1987 yılında “Günleri Kayıp Bir Çocuk Güncesi”
adını koyduğu ilk şiir kitabını İstanbul’da Osmanlı Matbaasında bastırıp,
Kıbrıs’ta piyasaya sunan Tamer Öncül, “Şiirdir Dünya” başlığı altında topladığı
ikinci kitabını Ekim 1992’de oluşturmuştu. Bilgisayar tekniğiyle ve 42 sayfanın
tek yüzüne basılı olarak çoğaltılmış olan bu kitapçıkla ilgili olarak 27 Ekim 1992 tarihli Kıbrıs
gazetesinde yer alan haberde, “Ülkemizde yayın sorunlarını şairin ilginç bir
protestosu olarak değerlendirdiğimiz söz konusu çoğaltım yöntemi” şeklinde bir
ifade kullanılmıştı. Oysa kitap yayımcılığı ciddiye alınması gereken bir uğraş
olmalıydı ve kimin kimi protesto ettiği belli değildi.

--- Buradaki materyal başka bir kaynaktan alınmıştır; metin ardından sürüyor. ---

(* ===== verification/Templating.v ===== *)
(** * Templating: the Terraform code of a cluster

    [src/pkg/terraform/templating.go] and [preparePlugins] of
    [src/pkg/terraform/terraform.go].  [GenerateCode] fills the directory
    Terraform is run in: the modules are copied from the assets, binaries and
    the archive of the Puppet code are put beside them, and [Generate] renders
    the templates, carrying on after errors.

    Paths are lists of elements ([FileTree]).  Parameters: parsing and
    executing a template (the text written, and an error), the assets, the
    archive, and the ZIP format.  The security group rules are computed once,
    before the templates of the modules that use them. *)

From S2P Require Import Prelude Types Net Utils Defaults Role Provider InstancePool Cluster ClusterSpec Firewall.
From S2P Require Import Terraform FileTree.

(** What a template is executed with. *)
Record TemplateData := {
  d_ClusterType : string;
  d_InstancePools : list Pool;
  d_ExistingVPC : bool;
  d_Roles : list Role;
  d_SocketPath : string;
  d_JenkinsCertificateARN : string;
  d_JenkinsInstall : bool;
  d_Module : string;
  d_WingHash : string;
  d_WingDevMode : bool;
  d_VaultInstancePool : option Pool;
  d_BastionInstancePool : option Pool;
  d_AmazonEBSEncrypted : bool;
  d_AWSSGRules : option (gmap string (list AWSSGRule));
}.

(** The things [Generate] makes, in order. *)
Inductive Job :=
| JRemoteState
| JPools (module : string)
| JTemplate (name target fileType module : string)
| JVariables.

#[global] Instance Job_eq_dec : EqDecision Job.
Proof. solve_decision. Defined.

Definition jobs (clusterType : string) : list Job :=
  [JRemoteState] ++
  map JPools ["state"; "bastion"; "tagging_control"; "network"; "network-existing-vpc"; "jenkins"; "vault"; "kubernetes"] ++
  map (λ m, JTemplate "wing_s3" ("modules/" +:+ m +:+ "/wing_s3") "tf" m) ["bastion"; "vault"; "jenkins"; "kubernetes"] ++
  concat (map (λ m,
    [JTemplate "puppet_s3" ("modules/" +:+ m +:+ "/puppet_s3") "tf" m;
     JTemplate "puppet_agent_user_data" ("modules/" +:+ m +:+ "/templates/puppet_agent_user_data") "yaml" m])
    ["vault"; "kubernetes"]) ++
  map (λ n, JTemplate n n "tf" "kubernetes") ["modules"; "inputs"; "outputs"; "providers"] ++
  [JTemplate "bastion_user_data" "modules/bastion/templates/bastion_user_data" "yaml" "bastion"] ++
  (if decide (clusterType = ClusterTypeClusterMulti) then []
   else [JTemplate "jenkins_elb" "modules/jenkins/jenkins_elb" "tf" "vault";
         JTemplate "vault_instances" "modules/vault/vault_instances" "tf" "vault"]) ++
  [JTemplate "bastion_user_data" "modules/bastion/templates/bastion_user_data" "yaml" "bastion";
   JTemplate "jenkins_user_data" "modules/jenkins/templates/jenkins_user_data" "yaml" "jenkins";
   JVariables].

(** The file of a job, relative to the directory of the code. *)
Definition job_file (j : Job) : string :=
  match j with
  | JRemoteState => "terraform_remote_state.tf"
  | JPools module => "modules/" +:+ module +:+ "/instance_pools.tf"
  | JTemplate _ target fileType _ => target +:+ "." +:+ fileType
  | JVariables => "terraform.tfvars"
  end.

Section generate.
Context `{MapRange} `{Env}.
Context (io : nat → option error).
Context (parse : fpath → option error) (execute : fpath → TemplateData → string * option error).

(** [terraformTemplate]: the cluster, the directories, the provider and what
    the templates are told about [wing] and the socket. *)
Record terraformTemplate := {
  t_cluster : ClusterT;
  t_destDir : fpath;
  t_rootPath : fpath;
  t_cloud : string;
  t_wingHash : string;
  t_wingDevMode : bool;
  t_socketPath : string;
  (** the network, the rules, the three sets of variables, and the remote state *)
  t_network : Network;
  t_rules : gmap string (list AWSSGRule);
  t_tarmakVars : gmap string tfvar;
  t_environmentVars : gmap string tfvar;
  t_clusterVars : gmap string tfvar;
  t_remoteState : string;
}.
Context (t : terraformTemplate).

Definition jenkins_pool : option Pool := InstancePool_ (t_cluster t) "jenkins".

Definition data (module : string) : TemplateData :=
  let c := t_cluster t in
  {| d_ClusterType := Type_ c;
     d_InstancePools := c_instancePools c;
     d_ExistingVPC := bool_decide (is_Some (Annotations (net_meta (t_network t)) !! ExistingVPCAnnotationKey));
     d_Roles := Roles c;
     d_SocketPath := t_socketPath t;
     d_JenkinsCertificateARN := default "" (jenkins_pool ≫= λ p,
       Annotations (ip_meta (p_conf p)) !! JenkinsCertificateARNAnnotationKey);
     d_JenkinsInstall := bool_decide (is_Some jenkins_pool);
     d_Module := module;
     d_WingHash := t_wingHash t;
     d_WingDevMode := t_wingDevMode t;
     d_VaultInstancePool := InstancePool_ c "vault";
     d_BastionInstancePool := InstancePool_ c "bastion";
     d_AmazonEBSEncrypted := AmazonEBSEncrypted c;
     d_AWSSGRules := None |}.

(** The data of the instance pool templates: with the rules, if there are pools. *)
Definition pools_data (module : string) : TemplateData :=
  let d := data module in
  {| d with d_AWSSGRules := if decide (c_instancePools (t_cluster t) = []) then None else Some (t_rules t) |}.

(** [filepath.Join(dir, f)] for a clean relative path. *)
Definition under (dir : fpath) (f : string) : fpath := dir ++ Split "/" f.

Definition template_file (f : string) : fpath :=
  under (t_rootPath t ++ ["terraform"; t_cloud t]) ("templates/" +:+ f).

Definition wrap_error {A} (f : error → error) (m : FSM A) : FSM A := λ s,
  match m s with (s', inr e) => (s', inr (f e)) | r => r end.

(** Rendering into a file: what was written before an error stays. *)
Definition render (file : fpath) (tmpl : fpath) (d : TemplateData) (failed : error → error) : FSM unit :=
  _ ← os_Create io file 420;
  let '(text, err) := execute tmpl d in
  _ ← wrap_error failed (Write io file text);
  match err with
  | Some e => fail (failed e)
  | None => mret ()
  end.

Definition parsed (name : string) (tmpl : fpath) : FSM unit :=
  match parse tmpl with
  | Some e => fail (Errorf ("failed to parse template '" +:+ name +:+ "': " +:+ error_string e))
  | None => mret ()
  end.

Definition generateTemplate (name target fileType module : string) : FSM unit :=
  let tmpl := template_file (name +:+ "." +:+ fileType +:+ ".template") in
  _ ← parsed name tmpl;
  render (under (t_destDir t) (target +:+ "." +:+ fileType)) tmpl (data module)
    (λ e, Errorf ("failed to execute template '" +:+ name +:+ "' (" +:+ error_string e +:+ ") ")).

Definition generateModuleInstanceTemplates (module : string) : FSM unit :=
  let tmpl := template_file "instance_pools/instance_pools.tf.template" in
  _ ← parsed "instance_pools" tmpl;
  render (under (t_destDir t) ("modules/" +:+ module +:+ "/instance_pools.tf")) tmpl (pools_data module)
    (λ e, Errorf ("failed to execute template 'instance_pools': " +:+ error_string e)).

(** Opening and writing a file. *)
Definition write_file (file : fpath) (mode : N) (text : string) : FSM unit :=
  _ ← os_Create io file mode;
  Write io file text.

Definition terraformVars : gmap string tfvar :=
  MergeMaps (t_tarmakVars t) [t_environmentVars t; t_clusterVars t].

Definition generateTerraformVariables : FSM unit :=
  match MapToTerraformTfvars terraformVars with
  | inr err => fail err
  | inl text => write_file (under (t_destDir t) "terraform.tfvars") 420 text
  end.

Definition generateRemoteStateConfig : FSM unit :=
  write_file (under (t_destDir t) "terraform_remote_state.tf") 420 (t_remoteState t).

Definition do_job (j : Job) : FSM unit :=
  match j with
  | JRemoteState => generateRemoteStateConfig
  | JPools module => generateModuleInstanceTemplates module
  | JTemplate name target fileType module => generateTemplate name target fileType module
  | JVariables => generateTerraformVariables
  end.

Haberi yazan Kıbrıs gazetesinin sanat sayfası
sorumlusu Fikret Demirağ, “sözkonusu çoğaltım yöntemi ve kitaba ilişkin
görüşlerimize yakın zamanda daha geniş bir yazıda yer vereceğüz” demesine
rağmen, üç gün sonraki imzasız yazısında baskı yöntemine değinmeden “Şiirdir
Dünya’dan Çakıntılar” başlığı altında yaza yaza şunları yazmıştı. “(Şair Behçet
Necatigil) 1968’de yayımlanan “Kısa Şiirler Durağı” kitabımızda 75 kısacık şiir
için “esinlemelerle yetinilmiş, şöyle bir çakıp sönüverişler... Çok sevdim”
değerlendirmesini yapmıştı. Necatigil gibi büyük bir şairin bu yargısı,
hatırladıkça hâlâ içimizden sevinç ürpertileri geçirir doğrusu. Ne yalan
söyleyeyim, büyük bir şairden bir tür onay almak demekti bu.”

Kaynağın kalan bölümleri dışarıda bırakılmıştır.